Print the records below verbatim.

Excerpts from a dataset:

----------

Definition maxInt64 : Z := 9223372036854775807.
Definition minInt64 : Z := -9223372036854775808.

Definition wrap64 (z : Z) : Z :=
  (z + 9223372036854775808) mod 18446744073709551616 - 9223372036854775808.

Definition int64_ok (z : Z) : Prop := (minInt64 <= z <= maxInt64)%Z.

Notation "a +₆₄ b" := (wrap64 (a + b)%Z) (at level 50, left associativity) : go_scope.
Notation "a -₆₄ b" := (wrap64 (a - b)%Z) (at level 50, left associativity) : go_scope.
Notation "a *₆₄ b" := (wrap64 (a * b)%Z) (at level 40, left associativity) : go_scope.

(** Durations in nanoseconds. *)
Definition Microsecond : Z := 1000.
Definition Millisecond : Z := 1000000.
Definition Second : Z := 1000000000.
Definition Minute : Z := 60000000000.
Definition Hour : Z := 3600000000000.

(** A [time.Time] is the number of nanoseconds since Go's zero time, so
    [zeroTime] is the value [time.Time{}] and [IsZero] is [= zeroTime].  The
    calendar and the monotonic clock play no part in any modelled comparison. *)
Definition zeroTime : Z := 0.

(** [time.Time.Sub] saturates at the ends of the [Duration] range. *)
Definition time_sub (t u : Z) : Z :=
  if decide (int64_ok (t - u)) then (t - u)%Z
  else if (t <? u)%Z then minInt64 else maxInt64.

(** ** Tactics *)

(** Split on every boolean comparison of integers or naturals in sight. *)
Ltac bcase_one :=
  match goal with
  | |- context [Z.ltb ?a ?b] => destruct (Z.ltb_spec a b)
  | |- context [Z.leb ?a ?b] => destruct (Z.leb_spec a b)
  | |- context [Z.gtb ?a ?b] => rewrite (Z.gtb_ltb a b)
  | |- context [Z.geb ?a ?b] => rewrite (Z.geb_leb a b)
  | |- context [Z.eqb ?a ?b] => destruct (Z.eqb_spec a b)
  | |- context [Nat.ltb ?a ?b] => destruct (Nat.ltb_spec a b)
  | |- context [Nat.leb ?a ?b] => destruct (Nat.leb_spec a b)
  | |- context [Nat.eqb ?a ?b] => destruct (Nat.eqb_spec a b)
  | H : context [Z.ltb ?a ?b] |- _ => destruct (Z.ltb_spec a b)
  | H : context [Z.leb ?a ?b] |- _ => destruct (Z.leb_spec a b)
  | H : context [Z.gtb ?a ?b] |- _ => rewrite (Z.gtb_ltb a b) in H
  | H : context [Z.geb ?a ?b] |- _ => rewrite (Z.geb_leb a b) in H
  | H : context [Z.eqb ?a ?b] |- _ => destruct (Z.eqb_spec a b)
  | H : context [Nat.ltb ?a ?b] |- _ => destruct (Nat.ltb_spec a b)
  | H : context [Nat.leb ?a ?b] |- _ => destruct (Nat.leb_spec a b)
  | H : context [Nat.eqb ?a ?b] |- _ => destruct (Nat.eqb_spec a b)
  end.
Ltac bcase := repeat (bcase_one; simpl in *).

(** Close the arithmetic left over by a case split. *)
Ltac bsolve := bcase; try congruence; try lia; auto.

(** Unfold the machine-integer bounds so that [lia] sees numerals. *)
Ltac int64_unfold := unfold int64_ok, minInt64, maxInt64 in *.
Ltac int_lia := int64_unfold; lia.

Create HintDb go.
Create Rewrite HintDb go.

(** ** Integers *)

Lemma wrap64_id z : int64_ok z -> wrap64 z = z.
Proof. int64_unfold; intros; unfold wrap64. rewrite Z.mod_small; lia. Qed.

Lemma wrap64_ok z : int64_ok (wrap64 z).
Proof.
  unfold wrap64. int64_unfold.
  pose proof (Z.mod_pos_bound (z + 9223372036854775808) 18446744073709551616).
  lia.
Qed.

#[export] Hint Rewrite wrap64_id using (int64_unfold; lia) : go.
#[export] Hint Resolve wrap64_ok : go.

Lemma time_sub_small t u : int64_ok (t - u) -> time_sub t u = (t - u)%Z.
Proof. intros. unfold time_sub. by rewrite decide_True. Qed.

(** Truncated division agrees with floor division on the non-negative values
    the code divides. *)
Lemma quot_div_nonneg a b : (0 <= a)%Z -> (0 < b)%Z -> Z.quot a b = (a / b)%Z.
Proof. intros. by apply Z.quot_div_nonneg. Qed.

Lemma rem_mod_nonneg a b : (0 <= a)%Z -> (0 < b)%Z -> Z.rem a b = (a mod b)%Z.
Proof. intros. by apply Z.rem_mod_nonneg. Qed.

(** ** Lists *)

Section Lists.
Context {A B : Type}.

(** A loop that only appends is a left fold that extends its accumulator. *)
Lemma foldl_append (f : A -> list B) (l : list A) (acc : list B) :
  foldl (fun r x => r ++ f x) acc l = acc ++ concat (f <$> l).
Proof.
  revert acc. induction l as [|x l IH]; intros acc; simpl.
  - by rewrite app_nil_r.
  - by rewrite IH, <- (assoc_L (++)).
Qed.

Lemma Sorted_app_r (R : A -> A -> Prop) (l1 l2 : list A) :
  Sorted R (l1 ++ l2) -> Sorted R l2.
Proof.
  induction l1 as [|x l1 IH]; simpl; [done|]. intros H. inversion H; auto.
Qed.

Lemma Sorted_app_l (R : A -> A -> Prop) (l1 l2 : list A) :
  Sorted R (l1 ++ l2) -> Sorted R l1.
Proof.
  induction l1 as [|x l1 IH]; simpl; [constructor|].
  intros H. inversion H as [|?? Hs Hh]; subst. constructor; [auto|].
  destruct l1; constructor. by inversion Hh.
Qed.

Lemma Sorted_snoc (R : A -> A -> Prop) (l : list A) (x : A) :
  Sorted R l -> (forall y, last l = Some y -> R y x) -> Sorted R (l ++ [x]).
Proof.
  intros Hs Hl. induction l as [|y l IH]; simpl; [repeat constructor|].
  inversion Hs as [|?? Hs' Hh]; subst. constructor.
  - apply IH; [done|]. intros z Hz. apply Hl. destruct l; done.
  - destruct l; simpl; constructor; [by apply Hl|by inversion Hh].
Qed.

(** Updating the element just after a prefix. *)
Lemma insert_app_snoc (l r : list A) (x y : A) :
  <[length l:=y]> (l ++ x :: r) = l ++ y :: r.
Proof. induction l; simpl; congruence. Qed.

(** Replacing an element, in the sum of a measure and in a concatenation. *)
Lemma sum_list_with_insert (f : A -> nat) (l : list A) i x y :
  l !! i = Some x -> sum_list_with f (<[i := y]> l) + f x = sum_list_with f l + f y.
Proof.
  revert i. induction l as [|z l IH]; intros [|i]; simpl; [done|done|intros [= ->]; lia|].
  intros H%IH. lia.
Qed.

----------

» Result below:
Definition maxInt64 : Z := 9223372036854775807.
Definition minInt64 : Z := -9223372036854775808.

Definition wrap64 (z : Z) : Z :=
  (z + 9223372036854775808) mod 18446744073709551616 - 9223372036854775808.

Definition int64_ok (z : Z) : Prop := (minInt64 <= z <= maxInt64)%Z.

Notation "a +₆₄ b" := (wrap64 (a + b)%Z) (at level 50, left associativity) : go_scope.
Notation "a -₆₄ b" := (wrap64 (a - b)%Z) (at level 50, left associativity) : go_scope.
Notation "a *₆₄ b" := (wrap64 (a * b)%Z) (at level 40, left associativity) : go_scope.

(** Durations in nanoseconds. *)
Definition Microsecond : Z := 1000.
Definition Millisecond : Z := 1000000.
Definition Second : Z := 1000000000.
Definition Minute : Z := 60000000000.
Definition Hour : Z := 3600000000000.

(** A [time.Time] is the number of nanoseconds since Go's zero time, so
    [zeroTime] is the value [time.Time{}] and [IsZero] is [= zeroTime].  The
    calendar and the monotonic clock play no part in any modelled comparison. *)
Definition zeroTime : Z := 0.

(** [time.Time.Sub] saturates at the ends of the [Duration] range. *)
Definition time_sub (t u : Z) : Z :=
  if decide (int64_ok (t - u)) then (t - u)%Z
  else if (t <? u)%Z then minInt64 else maxInt64.

(** ** Tactics *)

(** Split on every boolean comparison of integers or naturals in sight. *)
Ltac bcase_one :=
  match goal with
  | |- context [Z.ltb ?a ?b] => destruct (Z.ltb_spec a b)
  | |- context [Z.leb ?a ?b] => destruct (Z.leb_spec a b)
  | |- context [Z.gtb ?a ?b] => rewrite (Z.gtb_ltb a b)
  | |- context [Z.geb ?a ?b] => rewrite (Z.geb_leb a b)
  | |- context [Z.eqb ?a ?b] => destruct (Z.eqb_spec a b)
  | |- context [Nat.ltb ?a ?b] => destruct (Nat.ltb_spec a b)
  | |- context [Nat.leb ?a ?b] => destruct (Nat.leb_spec a b)
  | |- context [Nat.eqb ?a ?b] => destruct (Nat.eqb_spec a b)
  | H : context [Z.ltb ?a ?b] |- _ => destruct (Z.ltb_spec a b)
  | H : context [Z.leb ?a ?b] |- _ => destruct (Z.leb_spec a b)
  | H : context [Z.gtb ?a ?b] |- _ => rewrite (Z.gtb_ltb a b) in H
  | H : context [Z.geb ?a ?b] |- _ => rewrite (Z.geb_leb a b) in H
  | H : context [Z.eqb ?a ?b] |- _ => destruct (Z.eqb_spec a b)
  | H : context [Nat.ltb ?a ?b] |- _ => destruct (Nat.ltb_spec a b)
  | H : context [Nat.leb ?a ?b] |- _ => destruct (Nat.leb_spec a b)
  | H : context [Nat.eqb ?a ?b] |- _ => destruct (Nat.eqb_spec a b)
  end.
Ltac bcase := repeat (bcase_one; simpl in *).

(** Close the arithmetic left over by a case split. *)
Ltac bsolve := bcase; try congruence; try lia; auto.

(** Unfold the machine-integer bounds so that [lia] sees numerals. *)
Ltac int64_unfold := unfold int64_ok, minInt64, maxInt64 in *.
Ltac int_lia := int64_unfold; lia.

Create HintDb go.
Create Rewrite HintDb go.

(** ** Integers *)

Lemma wrap64_id z : int64_ok z -> wrap64 z = z.
Proof. int64_unfold; intros; unfold wrap64. rewrite Z.mod_small; lia. Qed.

Lemma wrap64_ok z : int64_ok (wrap64 z).
Proof.
  unfold wrap64. int64_unfold.
  pose proof (Z.mod_pos_bound (z + 9223372036854775808) 18446744073709551616).
  lia.
Qed.

#[export] Hint Rewrite wrap64_id using (int64_unfold; lia) : go.
#[export] Hint Resolve wrap64_ok : go.

Lemma time_sub_small t u : int64_ok (t - u) -> time_sub t u = (t - u)%Z.
Proof. intros. unfold time_sub. by rewrite decide_True. Qed.

(** Truncated division agrees with floor division on the non-negative values
    the code divides. *)
Lemma quot_div_nonneg a b : (0 <= a)%Z -> (0 < b)%Z -> Z.quot a b = (a / b)%Z.
Proof. intros. by apply Z.quot_div_nonneg. Qed.

Lemma rem_mod_nonneg a b : (0 <= a)%Z -> (0 < b)%Z -> Z.rem a b = (a mod b)%Z.
Proof. intros. by apply Z.rem_mod_nonneg. Qed.

(** ** Lists *)

Section Lists.
Context {A B : Type}.

(** A loop that only appends is a left fold that extends its accumulator. *)
Lemma foldl_append (f : A -> list B) (l : list A) (acc : list B) :
  foldl (fun r x => r ++ f x) acc l = acc ++ concat (f <$> l).
Proof.
  revert acc. induction l as [|x l IH]; intros acc; simpl.
  - by rewrite app_nil_r.
  - by rewrite IH, <- (assoc_L (++)).
Qed.

Lemma Sorted_app_r (R : A -> A -> Prop) (l1 l2 : list A) :
  Sorted R (l1 ++ l2) -> Sorted R l2.
Proof.
  induction l1 as [|x l1 IH]; simpl; [done|]. intros H. inversion H; auto.
Qed.

Lemma Sorted_app_l (R : A -> A -> Prop) (l1 l2 : list A) :
  Sorted R (l1 ++ l2) -> Sorted R l1.
Proof.
  induction l1 as [|x l1 IH]; simpl; [constructor|].
  intros H. inversion H as [|?? Hs Hh]; subst. constructor; [auto|].
  destruct l1; constructor. by inversion Hh.
Qed.

Lemma Sorted_snoc (R : A -> A -> Prop) (l : list A) (x : A) :
  Sorted R l -> (forall y, last l = Some y -> R y x) -> Sorted R (l ++ [x]).
Proof.
  intros Hs Hl. induction l as [|y l IH]; simpl; [repeat constructor|].
  inversion Hs as [|?? Hs' Hh]; subst. constructor.
  - apply IH; [done|]. intros z Hz. apply Hl. destruct l; done.
  - destruct l; simpl; constructor; [by apply Hl|by inversion Hh].
Qed.

(** Updating the element just after a prefix. *)
Lemma insert_app_snoc (l r : list A) (x y : A) :
  <[length l:=y]> (l ++ x :: r) = l ++ y :: r.
Proof. induction l; simpl; congruence. Qed.

(** Replacing an element, in the sum of a measure and in a concatenation. *)
Lemma sum_list_with_insert (f : A -> nat) (l : list A) i x y :
  l !! i = Some x -> sum_list_with f (<[i := y]> l) + f x = sum_list_with f l + f y.
Proof.
  revert i. induction l as [|z l IH]; intros [|i]; simpl; [done|done|intros [= ->]; lia|].
  intros H%IH. lia.
Qed.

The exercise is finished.